Tunable lasers in the terahertz frequency range are of great demand for many spectroscopic applications. The first continuously tunable p-Ge Landau level terahertz laser had the drawback of pulsed operation at very low temperatures. There have been promising developments of Landau level lasers based on graphene in combination with other two-dimensional materials. Extended theoretical work has resulted in an understanding of carrier dynamics and the relevant Auger and phonon processes.

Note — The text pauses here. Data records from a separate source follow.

Lemma both_error_kinds_share_one_class_witness :
  preserve_owners Sample.preserving = true
  ∧ perform (chown_call "/out" Sample.st_reg (-1)) Sample.tree
    = (inl (EPERM "/out"), Sample.tree)
  ∧ (Stat.S_IFMT (mode Sample.st_dir)
       ∉ [Stat.S_IFCHR; Stat.S_IFBLK; Stat.S_IFIFO; Stat.S_IFSOCK])
  ∧ (∃ e1 e2,
       _fixup_owners Sample.preserving "/out" Sample.st_reg (-1) Sample.tree
       = Some (Raises e1, Sample.tree)
       ∧ write_other Sample.plain "d" Sample.st_dir Sample.tree
         = Some (Raises e2, Sample.tree)
       ∧ class_of e1 = class_of e2).
Proof.
  assert (Hun : Stat.S_IFMT (mode Sample.st_dir)
                  ∉ [Stat.S_IFCHR; Stat.S_IFBLK; Stat.S_IFIFO; Stat.S_IFSOCK]).
  { rewrite !elem_of_cons. intros [H|[H|[H|[H|H]]]];
      [discriminate H .. | inversion H]. }
  split; [reflexivity|]. split; [reflexivity|]. split; [exact Hun|].
  destruct (both_error_kinds_share_one_class FS fs_os Sample.preserving
              "/out" Sample.st_reg (-1) Sample.tree Sample.tree 1
              "[Errno 1] Operation not permitted: '/out'"
              Sample.plain "d" Sample.st_dir Sample.tree
              eq_refl eq_refl Hun)
    as (e1 & e2 & H1 & H2 & Hc1 & Hc2 & _).
  exists e1, e2. split; [exact H1|]. split; [exact H2|]. congruence.
Defined.

(** C5. Every method works on [normpath(join(base_path, path))].  The
    call that creates the object is made on that path, whatever the world
    holds there: [os.mkdir], [os.open], [os.symlink] and [os.mknod] are
    the first call of their method, and [bind] follows the call that
    makes the socket; every later call that names a path names the same
    one.  The path is a function of the two strings alone.  Nothing keeps
    it below [base_path]: [.], [..] and repeated separators collapse, and
    from [/srv/out] the path [../../etc/passwd] resolves to [/etc/passwd],
    where [write_file] creates the file. *)
Theorem methods_target_full_path :
  (∀ (W : Type) (os : Os W) self path st (t : Traced W),
      ∃ res evs r t',
        write_dir self path st t = Some (r, t')
        ∧ events t'
          = events t
              ++ Called (mkdir (PosixPath.normpath
                                  (PosixPath.join (base_path self) path))
                           (Stat.S_IMODE (mode st))) res
                 :: evs
        ∧ targets_only
            (PosixPath.normpath (PosixPath.join (base_path self) path)) evs)
  ∧ (∀ (W : Type) (os : Os W) fuel self path st (rd : Reader W)
       (t : Traced W) r t',
       write_file fuel self path st (traced_reader rd) t = Some (r, t') →
       ∃ res evs,
         events t'
         = events t
             ++ Called (open (PosixPath.normpath
                                (PosixPath.join (base_path self) path))
                          (Z.lor O_WRONLY O_CREAT)
                          (Stat.S_IMODE (mode st))) res
                :: evs
         ∧ targets_only
             (PosixPath.normpath (PosixPath.join (base_path self) path)) evs)
  ∧ (∀ (W : Type) (os : Os W) self path st linkname (t : Traced W),
       ∃ res evs r t',
         write_symlink self path st linkname t = Some (r, t')
         ∧ events t'
           = events t
               ++ Called (symlink linkname
                            (PosixPath.normpath
                               (PosixPath.join (base_path self) path))) res
                  :: evs
         ∧ targets_only
             (PosixPath.normpath (PosixPath.join (base_path self) path)) evs)
  ∧ (∀ (W : Type) (os : Os W) self path st (t : Traced W),
       Stat.S_IFMT (mode st) ∈ [Stat.S_IFCHR; Stat.S_IFBLK; Stat.S_IFIFO] →
       ∃ res evs r t',
         write_other self path st t = Some (r, t')
         ∧ events t'
           = events t
               ++ Called (mknod (PosixPath.normpath
                                   (PosixPath.join (base_path self) path))
                            (mode st) (rdev st)) res
                  :: evs
         ∧ targets_only
             (PosixPath.normpath (PosixPath.join (base_path self) path)) evs)
  ∧ (∀ (W : Type) (os : Os W) self path st (t : Traced W),
       Stat.S_IFMT (mode st) = Stat.S_IFSOCK →
       ∃ res evs r t',
         write_other self path st t = Some (r, t')
         ∧ events t'
           = events t ++ Called (socket AF_UNIX SOCK_DGRAM) res :: evs
         ∧ targets_only
             (PosixPath.normpath (PosixPath.join (base_path self) path)) evs
         ∧ (∀ sock, res = inr sock →
            ∃ res' evs',
              evs = Called (bind sock
                              (PosixPath.normpath
                                 (PosixPath.join (base_path self) path)))
                      res'
                    :: evs'))
  ∧ (_full_path Sample.rooted "a/.//b/../c" = "/srv/out/a/c"
     ∧ _full_path Sample.rooted "../../etc/passwd" = "/etc/passwd"
     ∧ within (base_path Sample.rooted) "/etc/passwd" = false
     ∧ ∃ w',
         write_file 2 Sample.rooted "../../etc/passwd" Sample.st_reg
           (reader_of BytesIO_read)
           (Sample.host_tree, new_BytesIO Sample.hello)
         = Some (Returns tt, w')
         ∧ read_back (fst w') "/etc/passwd" = Some Sample.hello).
Proof.
  split; [|split; [|split; [|split; [|split]]]].
  - intros W os self path st t.
    destruct (write_dir_run self path st t) as (evs & r & t' & Hrun & Hev & Htr).
    pose proof (dir_trace_facts _ _ _ _ _ Htr) as (_ & _ & Ht & _).
    destruct Htr as [res evs r _].
    apply Forall_cons in Ht as [_ Ht].
    exists res, evs, r, t'. auto.
  - intros W os fuel self path st rd t r t' Hrun.
    apply write_file_run in Hrun as (evs & Hev & Htr).
    pose proof (file_trace_facts _ _ _ _ _ Htr) as (_ & _ & Ht & _).
    destruct Htr as [e|fd e|fd fout loop e cl Hst|fd fout loop own r cl Hst Hfix];
      apply Forall_cons in Ht as [_ Ht]; eauto.
  - intros W os self path st linkname t.
    destruct (write_symlink_run self path st linkname t)
      as (evs & r & t' & Hrun & Hev & Htr).
    pose proof (symlink_trace_facts _ _ _ _ _ _ Htr) as (_ & _ & Ht & _).
    destruct Htr as [res evs r _].
    apply Forall_cons in Ht as [_ Ht].
    exists res, evs, r, t'. auto.
  - intros W os self path st t Hfmt.
    destruct (write_other_run self path st t)
      as (evs & r & t' & Hrun & Hev & Htr).
    pose proof (other_trace_facts _ _ _ _ _ Htr) as (_ & _ & Ht & _).
    assert (Hns : Stat.S_IFMT (mode st) ≠ Stat.S_IFSOCK).
    { intros Hs. rewrite Hs, !elem_of_cons in Hfmt.
      destruct Hfmt as [H|[H|[H|H]]]; [discriminate H .. | inversion H]. }
    destruct Htr as [res evs r _ _|e Hs|sock e Hs|sock v e Hs
                    |sock v v' res evs r Hs _|Hun];
      try contradiction.
    + apply Forall_cons in Ht as [_ Ht]. exists res, evs, r, t'. auto.
    + exfalso. apply Hun. rewrite !elem_of_cons in Hfmt.
      rewrite !elem_of_cons. tauto.
  - intros W os self path st t Hfmt.
    destruct (write_other_run self path st t)
      as (evs & r & t' & Hrun & Hev & Htr).
    pose proof (other_trace_facts _ _ _ _ _ Htr) as (_ & _ & Ht & _).
    destruct Htr as [res evs r Hdev _|e Hs|sock e Hs|sock v e Hs
                    |sock v v' res evs r Hs _|Hun].
    + exfalso. rewrite Hfmt, !elem_of_cons in Hdev.
      destruct Hdev as [H|[H|[H|H]]]; [discriminate H .. | inversion H].
    + apply Forall_cons in Ht as [_ Ht].
      eexists _, _, _, t'. split; [exact Hrun|]. split; [exact Hev|].
      split; [exact Ht|]. intros sock Hsock. discriminate Hsock.
    + apply Forall_cons in Ht as [_ Ht].
      eexists _, _, _, t'. split; [exact Hrun|]. split; [exact Hev|].
      split; [exact Ht|]. intros sock' Hsock. inversion Hsock; subst.
      eauto.
    + apply Forall_cons in Ht as [_ Ht].
      eexists _, _, _, t'. split; [exact Hrun|]. split; [exact Hev|].
      split; [exact Ht|]. intros sock' Hsock. inversion Hsock; subst.
      eauto.
    + apply Forall_cons in Ht as [_ Ht].
      eexists _, _, _, t'. split; [exact Hrun|]. split; [exact Hev|].
      split; [exact Ht|]. intros sock' Hsock. inversion Hsock; subst.
      eauto.
    + exfalso. apply Hun. rewrite Hfmt, !elem_of_cons. tauto.
  - split; [reflexivity|]. split; [reflexivity|]. split; [reflexivity|].
    eexists. split; [vm_compute; reflexivity|]. vm_compute. reflexivity.
Qed.

(** [test_file_write_reg]: the first call is [os.open] on
    [/out/my-file]. *)
Lemma methods_target_full_path_witness :
  write_file 2 Sample.plain "my-file" Sample.st_reg
    (traced_reader (reader_of BytesIO_read)) Sample.before_write
  = Some (Returns tt, Sample.after_write)
  ∧ (∃ res evs,
       events Sample.after_write
       = events Sample.before_write
           ++ Called (open "/out/my-file" (Z.lor O_WRONLY O_CREAT)
                        (Stat.S_IMODE (mode Sample.st_reg))) res
              :: evs
       ∧ targets_only "/out/my-file" evs).
Proof.
  split; [exact sample_write_run|].
  exact (proj1 (proj2 methods_target_full_path)
           (FS * BytesIO)%type _ 2%nat Sample.plain "my-file" Sample.st_reg
           (reader_of BytesIO_read) Sample.before_write (Returns tt)
           Sample.after_write sample_write_run).
Defined.

(* ===================================================================== *)
(** ** Runs on the model tree *)
(* ===================================================================== *)

Lemma check_parent_None fs p :
  check_parent fs p = None → ∃ d, parent_dir fs p = inr d.
Proof.
  unfold check_parent. destruct (parent_dir fs p) as [errno|d];
    [discriminate | eauto].
Qed.
(** * Galaxy: Fractured Dawn -- the combat resolution engine

    A shallow embedding of [core/combat.py] together with the parts of
    [core/utils.py], [core/modules.py] and [core/player.py] it calls, and
    the properties of the turn loop, the weapon volley, the resource
    ledger and the mitigation routine.

    Conventions of the embedding.
    - Python [int] is [Z]; [//] is [Z.div] (floor), [int(x)] of a product
      with a float literal is truncation toward zero ([Z.quot]).
    - The float literals of the source (1.8 and the weakness multipliers
      1.1, 0.9, 1.2) are the rationals 18/10, 11/10, 9/10, 12/10; the
      product is taken exactly before it is truncated.  For these four
      multipliers and integers of 0..1000000 the double-precision product
      truncates to the same integer; the registry's damage ranges (38 at
      most) and the pirate's (18 at most) lie far inside.  A statement that
      depends on the value of such a product beyond those ranges carries
      the bound as a hypothesis.
    - [random.randint] reads the next value of an entropy tape and reduces
      it into the requested interval, so every draw is in range by
      construction and a test fixes the draws by fixing the tape.  (An
      empty interval, on which Python raises, does not occur: the dice, the
      percentages and every damage range of the repository are
      well-formed.)
    - The dict-shaped records of the source are Rocq records holding the
      keys the repository always writes ([new_player], [PIRATE_TEMPLATE],
      the [ship_data] literals); a key read with [.get(key, default)]
      that may be absent is an [option].
    - The presentation layer ([type_out], [pause], music) has no effect on
      the combat state; of it only the per-turn log handed to
      [print_combat_log] is kept.  [combat_menu] reads a line and returns
      it stripped of surrounding whitespace (line 144).  The loop of the
      model takes as [inputs t] the string it returns, so the input of a
      turn is always the stripped line, never the raw one; a statement
      about the lines the player types applies [combat_menu] to them. *)

From Stdlib Require Import ZArith QArith Lia.
From stdpp Require Import gmap strings list fin_maps.

Local Open Scope string_scope.
Local Open Scope list_scope.
Local Open Scope Z_scope.

(* ===================================================================== *)
(** ** core/utils.py: the random source                                   *)
(* ===================================================================== *)

Module Utils.
Lemma C1_unit_test_scenario_witness :
  (1 ≠ 2 ∧ 1 ≠ 3 ∧ 2 ≠ 3)%N
  ∧ ReferenceSemantics.observations [1; 2; 3]%N test_program
      reference_test_attached
    = [Some (1, 0, [Some 1; Some 0; Some 0]);
       Some (1, 2, [Some 1; Some 2; Some 2]);
       Some (1, 2, [Some 1; Some 2; Some 2]);
       Some (1, 3, [Some 1; Some 3; Some 2])]
  ∧ ValueSemantics.observations test_watched test_program value_test_attached
    = [Some (1, 0, [Some 1; Some 0; Some 0]);
       Some (1, 2, [Some 1; Some 2; Some 2]);
       Some (1, 2, [Some 1; Some 2; Some 2]);
       Some (1, 3, [Some 1; Some 3; Some 2])].
Proof.
  assert (H12 : (1 ≠ 2)%N) by discriminate.
  assert (H13 : (1 ≠ 3)%N) by discriminate.
  assert (H23 : (2 ≠ 3)%N) by discriminate.
  split; [by repeat split|].
  destruct (C1_unit_test_scenario 1 2 3 0 H12 H13 H23)
    as (_ & Href & _ & Hval).
  split; [exact Href|exact Hval].
Defined.

(** C3: after any sequence of [AttachObserver] and [DetachObserver] calls, a
    broadcast made by a setter invokes [OnNotification] exactly once on every
    handle whose net state is attached and on no other handle.  The handles
    visited are the net-attached ones, each once; the call log grows by one
    call per handle visited; and the invocations show in the state: in the
    reference variant the object at a net-attached handle is the result of
    its [OnNotification] and every other object is as before, in the value
    variant the memory is what running the callables of the visited handles
    in turn leaves.  The handles that end attached must point to live
    observers, as the subject requires; the registrations themselves add
    nothing to the call log. *)
Theorem C3_broadcast_reaches_net_attached
    (regs : list Registration) (tag : ReferenceSemantics.SubjectSystemTag)
    (value : Z) (wr : ReferenceSemantics.World) (wv : ValueSemantics.World) :
  (∀ p, net_attached
          (bool_decide (p ∈ ReferenceSemantics.m_Observers
                              (ReferenceSemantics.subject wr))) regs p = true →
        is_Some (ReferenceSemantics.objects wr !! p)) →
  (∀ p, net_attached
          (bool_decide (p ∈ ValueSemantics.m_Observers
                              (ValueSemantics.subject wv))) regs p = true →
        is_Some (ValueSemantics.observers wv !! p)) →
  (∃ wr' new visited,
      ReferenceSemantics.SetValue tag value
        (ReferenceSemantics.registrations regs wr) = Some wr'
      ∧ ReferenceSemantics.calls wr' = ReferenceSemantics.calls wr ++ new
      ∧ (∀ p, ReferenceSemantics.times_called p new
              = if net_attached
                     (bool_decide (p ∈ ReferenceSemantics.m_Observers
                                         (ReferenceSemantics.subject wr)))
                     regs p
                then 1%nat else 0%nat)
      ∧ ReferenceSemantics.subject wr'
        = ReferenceSemantics.assign tag value
            (ReferenceSemantics.subject
               (ReferenceSemantics.registrations regs wr))
      ∧ NoDup visited
      ∧ (∀ p, p ∈ visited
              ↔ net_attached
                  (bool_decide (p ∈ ReferenceSemantics.m_Observers
                                      (ReferenceSemantics.subject wr)))
                  regs p = true)
      ∧ new = (λ p, ReferenceSemantics.mkCall p
                      (ReferenceSemantics.subject wr') tag) <$> visited
      ∧ (∀ p, ReferenceSemantics.objects wr' !! p
              = if net_attached
                     (bool_decide (p ∈ ReferenceSemantics.m_Observers
                                         (ReferenceSemantics.subject wr)))
                     regs p
                then (λ o, ReferenceSemantics.OnNotification o
                             (ReferenceSemantics.subject wr') tag)
                       <$> ReferenceSemantics.objects wr !! p
                else ReferenceSemantics.objects wr !! p))
  ∧ (∃ wv' new visited,
      ValueSemantics.SetValue (tag_value tag) value
        (ValueSemantics.registrations regs wv) = Some wv'
      ∧ ValueSemantics.calls wv' = ValueSemantics.calls wv ++ new
      ∧ (∀ p, ValueSemantics.times_called p new
              = if net_attached
                     (bool_decide (p ∈ ValueSemantics.m_Observers
                                         (ValueSemantics.subject wv)))
                     regs p
                then 1%nat else 0%nat)
      ∧ ValueSemantics.subject wv'
        = ValueSemantics.assign (tag_value tag) value
            (ValueSemantics.subject (ValueSemantics.registrations regs wv))
      ∧ NoDup visited
      ∧ (∀ p, p ∈ visited
              ↔ net_attached
                  (bool_decide (p ∈ ValueSemantics.m_Observers
                                      (ValueSemantics.subject wv)))
                  regs p = true)
      ∧ new = (λ p, ValueSemantics.mkCall p
                      (ValueSemantics.subject wv') (tag_value tag))
              <$> visited
      ∧ ValueSemantics.observers wv' = ValueSemantics.observers wv
      ∧ ValueSemantics.memory wv'
        = foldl (λ m p, from_option
                          (λ o, ValueSemantics.Observer.OnNotification o
                                  (ValueSemantics.subject wv')
                                  (tag_value tag) m)
                          m (ValueSemantics.observers wv !! p))
            (ValueSemantics.memory wv) visited).
Proof.
  intros Hr Hv. split.
  - destruct (ref_registrations_spec regs wr)
      as [(_ & _ & Ho & _ & Hl) Hmem].
    destruct (ref_SetValue_spec tag value
                (ReferenceSemantics.registrations regs wr))
      as (wr' & Hrun & Hs & Hc & Hobj).
    { intros p Hp. apply elem_of_dom. rewrite Ho. by apply Hr, Hmem. }
    eexists wr', _,
      (iteration_order
         (ReferenceSemantics.m_Observers
            (ReferenceSemantics.subject
               (ReferenceSemantics.registrations regs wr)))).
    split; [done|]. split; [by rewrite Hc, Hl|]. split.
    { intros p. rewrite ref_times_called_new.
      destruct (net_attached _ regs p) eqn:Hnet.
      - by rewrite decide_True by (by apply Hmem).
      - rewrite decide_False; [done|]. rewrite Hmem. congruence. }
    split; [done|]. split; [apply NoDup_iteration_order|]. split.
    { intros p. by rewrite elem_of_iteration_order, Hmem. }
    split; [by rewrite Hs|].
    intros p. rewrite Hobj, Ho, Hs.
    destruct (net_attached _ regs p) eqn:Hnet.
    + by rewrite decide_True by (by apply Hmem).
    + rewrite decide_False; [done|]. rewrite Hmem. congruence.
  - destruct (val_registrations_spec regs wv)
      as [(_ & _ & Ho & Hmm & Hl) Hmem].
    destruct (val_SetValue_spec (tag_value tag) value
                (ValueSemantics.registrations regs wv))
      as (wv' & Hrun & Hs & Hobs & Hc & Hm).
    { intros p Hp. apply elem_of_dom. rewrite Ho. by apply Hv, Hmem. }
    eexists wv', _,
      (iteration_order
         (ValueSemantics.m_Observers
            (ValueSemantics.subject
               (ValueSemantics.registrations regs wv)))).
    split; [done|]. split; [by rewrite Hc, Hl|]. split.
    { intros p. rewrite val_times_called_new.
      destruct (net_attached _ regs p) eqn:Hnet.
      - by rewrite decide_True by (by apply Hmem).
      - rewrite decide_False; [done|]. rewrite Hmem. congruence. }
    split; [done|]. split; [apply NoDup_iteration_order|]. split.
    { intros p. by rewrite elem_of_iteration_order, Hmem. }
    split; [by rewrite Hs|]. split; [by rewrite Hobs, Ho|].
    by rewrite Hm, Hmm, Ho, Hs.
Qed.
(** * networkst: CDP/LLDP neighbour discovery on Cisco switches

    A shallow embedding of [networkst/models.py], [networkst/errors.py],
    [networkst/connection.py] and [networkst/switch.py].

    Text is modelled as [string] (code points below 256), Python dicts as
    [gmap string value], Python sets as [gset], exceptions as an error
    result, and the facade object as a record threaded through a small
    state-and-exception monad.  The remote session (netmiko's
    [BaseConnection]) is an interface: a type class whose operations
    return a reply together with the next session state. *)

From Stdlib Require Import Ascii NArith.
From stdpp Require Import gmap strings list fin_maps sorting.

Local Open Scope N_scope.

(** ** Python [str] primitives *)

Module Py.

Definition LF : string := String "010" EmptyString.
Definition CR : string := String "013" EmptyString.
Definition CRLF : string := String "013" (String "010" EmptyString).

(** [str.isspace] on one character, which is also what [\s] tests in a
    [str] pattern: TAB..CR, FS..US, space, NEL and NBSP below 256. *)
Definition isspace (c : ascii) : bool :=
  let n := N_of_ascii c in
  ((9 <=? n) && (n <=? 13)) || ((28 <=? n) && (n <=? 32))
  || (n =? 133) || (n =? 160).

(** [\d] / ASCII [str.isdigit]: the ten decimal digits. *)
Definition isdigit (c : ascii) : bool :=
  let n := N_of_ascii c in (48 <=? n) && (n <=? 57).

Definition notspace (c : ascii) : bool := negb (isspace c).

(** [.] without DOTALL: anything but a line feed. *)
Definition dot (c : ascii) : bool := negb (N_of_ascii c =? 10).

(** [s[n:]] *)
Fixpoint drop (n : nat) (s : string) : string :=
  match n, s with
  | O, _ => s
  | S _, EmptyString => EmptyString
  | S n', String _ s' => drop n' s'
  end.

(** [s[:n]] *)
Fixpoint take (n : nat) (s : string) : string :=
  match n, s with
  | O, _ => EmptyString
  | S _, EmptyString => EmptyString
  | S n', String c s' => String c (take n' s')
  end.

(** [s[:-1]] *)
Definition drop_last (s : string) : string :=
  take (String.length s - 1) s.

(** [needle in s] *)
Fixpoint contains (needle s : string) : bool :=
  String.prefix needle s ||
  match s with
  | EmptyString => false
  | String _ s' => contains needle s'
  end.

(** [s.split(sep)] for a non-empty [sep]: [skip] counts the characters
    of a separator still to be passed over, [cur] is the piece being
    collected. *)
Fixpoint split_go (sep : string) (skip : nat) (cur : string) (s : string)
  : list string :=
  match s with
  | EmptyString => [cur]
  | String c s' =>
      match skip with
      | S k => split_go sep k cur s'
      | O =>
          if String.prefix sep s
          then cur :: split_go sep (String.length sep - 1) EmptyString s'
          else split_go sep O (cur +:+ String c EmptyString) s'
      end
  end.

Definition split (sep s : string) : list string :=
  split_go sep O EmptyString s.

(** [sep.join(parts)] *)
Definition join (sep : string) (parts : list string) : string :=
  String.concat sep parts.

Fixpoint lstrip (s : string) : string :=
  match s with
  | EmptyString => EmptyString
  | String c s' => if isspace c then lstrip s' else s
  end.

Fixpoint rstrip (s : string) : string :=
  match s with
  | EmptyString => EmptyString
  | String c s' =>
      match rstrip s' with
      | EmptyString => if isspace c then EmptyString else String c EmptyString
      | r => String c r
      end
  end.

(** [s.strip()] *)
Definition strip (s : string) : string := rstrip (lstrip s).

(** [all(p(c) for c in s)] *)
Fixpoint all_chars (p : ascii -> bool) (s : string) : bool :=
  match s with
  | EmptyString => true
  | String c s' => p c && all_chars p s'
  end.

(** Truth value of a [str]: empty is false. *)
Definition nonempty (s : string) : bool :=
  match s with EmptyString => false | _ => true end.

End Py.

(** ** The fragment of Python's [re] used by the parsers

    Backtracking matcher in continuation-passing style.  Quantifiers
    only ever apply to a character class in the source patterns, so the
    two quantifier forms take a class. *)

Module Re.

Inductive regex :=
| Lit (s : string)                  (* literal text *)
| Plus (cls : ascii -> bool)        (* [c+], greedy *)
| LazyStar (cls : ascii -> bool)    (* [c*?] *)
| Seq (r1 r2 : regex)
| Group (name : string) (r : regex). (* [(?P<name>r)], or [(r)] named by index *)

(** A match object: the captured groups in closing order. *)
Definition captures := list (string * string).

Section Quantifiers.
Context {R : Type}.

Fixpoint plus_greedy (cls : ascii -> bool) (s : string)
         (k : string -> option R) : option R :=
  match s with
  | EmptyString => None
  | String c s' =>
      if cls c then
        match plus_greedy cls s' k with
        | Some x => Some x
        | None => k s'
        end
      else None
  end.

Fixpoint star_lazy (cls : ascii -> bool) (s : string)
         (k : string -> option R) : option R :=
  match k s with
  | Some x => Some x
  | None =>
      match s with
      | EmptyString => None
      | String c s' => if cls c then star_lazy cls s' k else None
      end
  end.
End Quantifiers.

(** The text between the start [s] of a group and what is left, [rest]. *)
Definition consumed (s rest : string) : string :=
  Py.take (String.length s - String.length rest) s.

Both optical and electrical pumping schemes have been proposed to achieve inversion and lasing. There are still open questions about the combination of two-dimensional structures and the carrier transfer mechanisms between the layers. By solving the technological challenges, the realization of a near room-temperature Landau level laser can be envisaged.

太赫兹频率范围内的可调谐激光器对许多光谱应用都有很大的需求。第一个连续可调 p-Ge Landau 级太赫兹激光器的缺点是在非常低的温度下进行脉冲操作。基于石墨烯结合其他二维材料的朗道能级激光器已经取得了有希望的发展。扩展的理论工作导致了对载流子动力学和相关俄歇和声子过程的理解。已经提出了光和电泵浦方案来实现反转和激光发射。关于二维结构的组合和层间载流子转移机制仍然存在悬而未决的问题。通过解决技术挑战，可以设想实现接近室温的朗道级激光器。